### Extracted records
=-=-=

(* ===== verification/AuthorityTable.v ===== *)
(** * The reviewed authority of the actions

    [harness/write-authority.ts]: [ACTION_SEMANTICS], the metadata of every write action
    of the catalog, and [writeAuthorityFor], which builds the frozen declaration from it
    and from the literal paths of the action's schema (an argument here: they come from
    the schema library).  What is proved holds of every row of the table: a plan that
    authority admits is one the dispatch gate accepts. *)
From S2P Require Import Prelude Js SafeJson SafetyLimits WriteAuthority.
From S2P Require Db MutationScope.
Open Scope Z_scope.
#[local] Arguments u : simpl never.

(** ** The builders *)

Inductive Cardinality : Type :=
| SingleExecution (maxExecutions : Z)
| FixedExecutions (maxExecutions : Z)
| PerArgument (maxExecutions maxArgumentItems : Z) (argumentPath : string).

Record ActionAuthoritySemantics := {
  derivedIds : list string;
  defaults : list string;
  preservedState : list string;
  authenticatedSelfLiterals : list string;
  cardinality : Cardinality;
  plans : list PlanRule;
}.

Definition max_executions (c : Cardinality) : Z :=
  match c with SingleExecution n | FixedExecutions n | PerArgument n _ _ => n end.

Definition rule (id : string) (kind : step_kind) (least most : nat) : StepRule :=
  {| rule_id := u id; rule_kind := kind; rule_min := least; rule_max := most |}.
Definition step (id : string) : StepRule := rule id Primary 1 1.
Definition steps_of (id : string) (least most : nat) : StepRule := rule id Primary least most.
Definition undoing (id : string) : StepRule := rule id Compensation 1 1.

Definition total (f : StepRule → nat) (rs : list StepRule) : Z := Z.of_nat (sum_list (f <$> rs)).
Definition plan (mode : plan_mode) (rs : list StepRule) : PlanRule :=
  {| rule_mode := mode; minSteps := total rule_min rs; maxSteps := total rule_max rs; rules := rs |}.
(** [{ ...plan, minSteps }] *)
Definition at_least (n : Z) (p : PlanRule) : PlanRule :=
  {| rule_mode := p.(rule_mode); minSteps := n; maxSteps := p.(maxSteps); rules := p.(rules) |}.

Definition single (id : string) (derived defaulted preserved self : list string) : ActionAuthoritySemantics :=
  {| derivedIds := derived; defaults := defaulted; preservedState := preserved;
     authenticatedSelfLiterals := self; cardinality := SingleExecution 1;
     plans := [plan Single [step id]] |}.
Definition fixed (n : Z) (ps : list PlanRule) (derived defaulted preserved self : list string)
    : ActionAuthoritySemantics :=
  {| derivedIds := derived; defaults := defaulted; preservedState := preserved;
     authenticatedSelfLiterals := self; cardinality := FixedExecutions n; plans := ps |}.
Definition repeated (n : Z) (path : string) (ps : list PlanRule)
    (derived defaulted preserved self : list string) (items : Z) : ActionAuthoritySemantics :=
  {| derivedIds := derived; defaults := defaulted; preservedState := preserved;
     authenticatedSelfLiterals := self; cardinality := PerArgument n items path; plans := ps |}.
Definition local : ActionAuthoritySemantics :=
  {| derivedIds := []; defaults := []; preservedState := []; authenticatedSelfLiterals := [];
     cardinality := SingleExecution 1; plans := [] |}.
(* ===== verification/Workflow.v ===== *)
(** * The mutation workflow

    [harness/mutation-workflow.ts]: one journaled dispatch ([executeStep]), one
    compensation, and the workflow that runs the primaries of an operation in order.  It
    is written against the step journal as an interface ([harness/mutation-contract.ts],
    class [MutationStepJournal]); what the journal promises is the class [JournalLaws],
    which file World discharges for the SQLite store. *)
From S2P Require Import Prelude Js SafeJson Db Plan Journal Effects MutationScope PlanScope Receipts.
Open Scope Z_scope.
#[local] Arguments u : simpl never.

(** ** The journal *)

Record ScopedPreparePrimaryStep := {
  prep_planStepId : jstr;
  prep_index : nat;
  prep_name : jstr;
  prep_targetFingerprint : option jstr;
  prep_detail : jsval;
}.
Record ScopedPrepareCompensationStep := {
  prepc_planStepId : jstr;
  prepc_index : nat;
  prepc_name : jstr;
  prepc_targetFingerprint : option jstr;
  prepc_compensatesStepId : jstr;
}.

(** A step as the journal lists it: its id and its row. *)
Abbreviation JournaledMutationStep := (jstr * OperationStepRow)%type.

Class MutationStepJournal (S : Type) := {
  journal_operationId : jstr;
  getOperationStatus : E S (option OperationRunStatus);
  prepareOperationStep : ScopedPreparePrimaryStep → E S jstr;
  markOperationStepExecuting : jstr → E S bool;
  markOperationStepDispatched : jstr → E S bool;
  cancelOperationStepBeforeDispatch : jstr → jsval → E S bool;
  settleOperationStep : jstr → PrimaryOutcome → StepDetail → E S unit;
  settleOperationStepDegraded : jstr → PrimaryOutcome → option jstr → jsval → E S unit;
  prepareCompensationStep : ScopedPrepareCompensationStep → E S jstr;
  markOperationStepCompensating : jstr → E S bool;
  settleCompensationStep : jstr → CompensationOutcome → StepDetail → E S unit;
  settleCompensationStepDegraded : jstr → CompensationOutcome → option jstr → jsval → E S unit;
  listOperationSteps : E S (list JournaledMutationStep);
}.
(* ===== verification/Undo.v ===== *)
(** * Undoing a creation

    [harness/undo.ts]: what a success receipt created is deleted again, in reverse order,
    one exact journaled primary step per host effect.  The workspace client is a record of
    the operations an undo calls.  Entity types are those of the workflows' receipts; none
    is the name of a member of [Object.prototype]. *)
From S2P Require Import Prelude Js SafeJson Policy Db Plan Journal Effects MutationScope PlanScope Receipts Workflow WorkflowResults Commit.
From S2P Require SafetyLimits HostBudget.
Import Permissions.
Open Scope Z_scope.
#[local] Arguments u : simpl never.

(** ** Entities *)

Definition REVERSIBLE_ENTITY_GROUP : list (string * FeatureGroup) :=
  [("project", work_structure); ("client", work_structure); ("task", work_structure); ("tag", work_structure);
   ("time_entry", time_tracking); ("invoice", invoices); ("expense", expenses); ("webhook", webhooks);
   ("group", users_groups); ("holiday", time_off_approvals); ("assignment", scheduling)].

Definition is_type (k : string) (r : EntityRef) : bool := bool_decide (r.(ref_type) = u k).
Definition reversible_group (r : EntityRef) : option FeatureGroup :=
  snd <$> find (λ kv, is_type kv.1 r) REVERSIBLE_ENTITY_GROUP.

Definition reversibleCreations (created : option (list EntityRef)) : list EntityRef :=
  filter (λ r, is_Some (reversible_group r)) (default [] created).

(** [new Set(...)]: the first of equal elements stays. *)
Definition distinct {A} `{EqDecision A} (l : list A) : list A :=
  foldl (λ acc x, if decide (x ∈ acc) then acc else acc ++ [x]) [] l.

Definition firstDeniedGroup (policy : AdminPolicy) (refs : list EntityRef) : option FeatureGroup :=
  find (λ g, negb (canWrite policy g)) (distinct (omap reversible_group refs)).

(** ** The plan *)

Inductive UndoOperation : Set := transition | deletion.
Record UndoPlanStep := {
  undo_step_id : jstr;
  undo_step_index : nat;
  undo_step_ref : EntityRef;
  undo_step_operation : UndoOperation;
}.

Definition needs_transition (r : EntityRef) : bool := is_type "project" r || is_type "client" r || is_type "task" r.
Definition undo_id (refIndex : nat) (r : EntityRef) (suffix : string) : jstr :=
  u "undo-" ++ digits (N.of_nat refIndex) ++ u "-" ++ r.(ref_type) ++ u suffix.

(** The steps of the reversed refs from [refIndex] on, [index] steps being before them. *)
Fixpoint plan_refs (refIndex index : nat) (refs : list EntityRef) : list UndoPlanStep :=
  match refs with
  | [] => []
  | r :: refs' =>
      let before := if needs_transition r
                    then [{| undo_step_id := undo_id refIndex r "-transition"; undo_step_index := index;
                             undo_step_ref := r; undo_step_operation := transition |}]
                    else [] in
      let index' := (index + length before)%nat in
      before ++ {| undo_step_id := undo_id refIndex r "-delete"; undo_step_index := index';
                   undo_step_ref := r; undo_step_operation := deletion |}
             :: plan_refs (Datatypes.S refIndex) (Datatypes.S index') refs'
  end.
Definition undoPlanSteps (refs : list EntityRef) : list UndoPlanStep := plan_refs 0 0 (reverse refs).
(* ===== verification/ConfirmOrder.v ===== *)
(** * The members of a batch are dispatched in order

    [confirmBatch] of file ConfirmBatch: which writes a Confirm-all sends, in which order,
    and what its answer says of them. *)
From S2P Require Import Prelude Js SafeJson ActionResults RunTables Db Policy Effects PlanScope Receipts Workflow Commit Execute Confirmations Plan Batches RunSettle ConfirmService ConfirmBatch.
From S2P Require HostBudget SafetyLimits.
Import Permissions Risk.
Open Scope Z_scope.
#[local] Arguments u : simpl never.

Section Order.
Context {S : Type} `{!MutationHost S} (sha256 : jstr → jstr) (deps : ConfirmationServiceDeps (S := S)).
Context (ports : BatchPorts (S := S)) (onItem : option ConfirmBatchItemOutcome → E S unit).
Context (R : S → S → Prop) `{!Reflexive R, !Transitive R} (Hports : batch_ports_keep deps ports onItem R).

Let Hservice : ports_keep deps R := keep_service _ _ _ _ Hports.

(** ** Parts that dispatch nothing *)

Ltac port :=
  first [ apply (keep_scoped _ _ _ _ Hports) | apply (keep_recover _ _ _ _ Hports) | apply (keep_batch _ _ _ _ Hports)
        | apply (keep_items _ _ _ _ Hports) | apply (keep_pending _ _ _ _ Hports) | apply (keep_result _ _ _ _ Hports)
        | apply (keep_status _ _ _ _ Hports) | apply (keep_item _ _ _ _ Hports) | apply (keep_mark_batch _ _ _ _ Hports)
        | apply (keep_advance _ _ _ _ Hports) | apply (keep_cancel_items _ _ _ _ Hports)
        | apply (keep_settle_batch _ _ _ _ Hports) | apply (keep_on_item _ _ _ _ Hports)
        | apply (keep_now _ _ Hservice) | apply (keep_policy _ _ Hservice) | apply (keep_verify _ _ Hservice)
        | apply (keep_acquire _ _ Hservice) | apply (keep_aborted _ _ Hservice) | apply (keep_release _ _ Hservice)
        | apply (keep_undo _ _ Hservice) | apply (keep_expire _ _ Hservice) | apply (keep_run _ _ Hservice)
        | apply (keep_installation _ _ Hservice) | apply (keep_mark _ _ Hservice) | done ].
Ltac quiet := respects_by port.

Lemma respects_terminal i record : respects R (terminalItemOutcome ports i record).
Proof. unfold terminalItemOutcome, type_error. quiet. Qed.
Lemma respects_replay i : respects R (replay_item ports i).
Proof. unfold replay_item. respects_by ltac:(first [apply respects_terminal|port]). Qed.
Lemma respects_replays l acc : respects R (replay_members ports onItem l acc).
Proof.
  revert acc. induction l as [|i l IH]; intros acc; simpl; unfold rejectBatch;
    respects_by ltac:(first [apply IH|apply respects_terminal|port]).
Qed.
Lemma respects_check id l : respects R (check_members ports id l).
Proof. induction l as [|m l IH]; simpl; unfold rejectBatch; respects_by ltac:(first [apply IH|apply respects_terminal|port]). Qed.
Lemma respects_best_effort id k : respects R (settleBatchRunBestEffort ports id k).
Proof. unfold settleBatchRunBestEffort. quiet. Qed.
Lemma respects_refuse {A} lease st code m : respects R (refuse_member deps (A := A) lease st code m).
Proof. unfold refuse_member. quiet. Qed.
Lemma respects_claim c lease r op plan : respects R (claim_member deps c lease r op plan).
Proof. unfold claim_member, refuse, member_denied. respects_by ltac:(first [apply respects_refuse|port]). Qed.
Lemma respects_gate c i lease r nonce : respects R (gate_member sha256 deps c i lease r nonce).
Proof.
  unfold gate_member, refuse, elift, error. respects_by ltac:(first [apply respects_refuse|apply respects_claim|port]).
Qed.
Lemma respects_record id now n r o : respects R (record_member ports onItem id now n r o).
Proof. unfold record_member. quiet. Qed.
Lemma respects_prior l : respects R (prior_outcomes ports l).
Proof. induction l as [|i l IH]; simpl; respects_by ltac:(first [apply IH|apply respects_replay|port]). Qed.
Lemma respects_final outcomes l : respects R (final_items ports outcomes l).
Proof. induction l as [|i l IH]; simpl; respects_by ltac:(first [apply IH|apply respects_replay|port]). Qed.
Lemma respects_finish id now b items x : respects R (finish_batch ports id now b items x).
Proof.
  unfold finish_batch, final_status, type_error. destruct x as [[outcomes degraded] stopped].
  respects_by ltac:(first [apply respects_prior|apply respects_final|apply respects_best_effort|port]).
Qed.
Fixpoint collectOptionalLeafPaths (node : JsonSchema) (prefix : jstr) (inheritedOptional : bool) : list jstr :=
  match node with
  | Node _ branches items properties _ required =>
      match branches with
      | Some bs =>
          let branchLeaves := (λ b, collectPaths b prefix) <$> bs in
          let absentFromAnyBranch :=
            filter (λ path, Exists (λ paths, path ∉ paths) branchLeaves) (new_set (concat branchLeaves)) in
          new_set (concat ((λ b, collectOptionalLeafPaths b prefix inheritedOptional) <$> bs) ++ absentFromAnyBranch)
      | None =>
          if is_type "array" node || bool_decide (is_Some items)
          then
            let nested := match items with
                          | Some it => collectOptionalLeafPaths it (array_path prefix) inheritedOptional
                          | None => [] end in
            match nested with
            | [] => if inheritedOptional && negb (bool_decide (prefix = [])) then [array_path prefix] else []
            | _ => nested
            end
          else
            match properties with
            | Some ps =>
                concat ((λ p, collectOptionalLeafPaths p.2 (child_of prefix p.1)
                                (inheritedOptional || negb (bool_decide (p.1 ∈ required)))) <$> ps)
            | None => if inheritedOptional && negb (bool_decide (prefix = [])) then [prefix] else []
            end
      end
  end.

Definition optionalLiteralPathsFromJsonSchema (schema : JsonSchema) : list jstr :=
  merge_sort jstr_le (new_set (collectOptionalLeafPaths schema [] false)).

=-=-=

### Work instruction
Check every line above for the string "maxSteps", and copy the ones that have it.

### Response to the task
  {| rule_mode := mode; minSteps := total rule_min rs; maxSteps := total rule_max rs; rules := rs |}.
  {| rule_mode := p.(rule_mode); minSteps := n; maxSteps := p.(maxSteps); rules := p.(rules) |}.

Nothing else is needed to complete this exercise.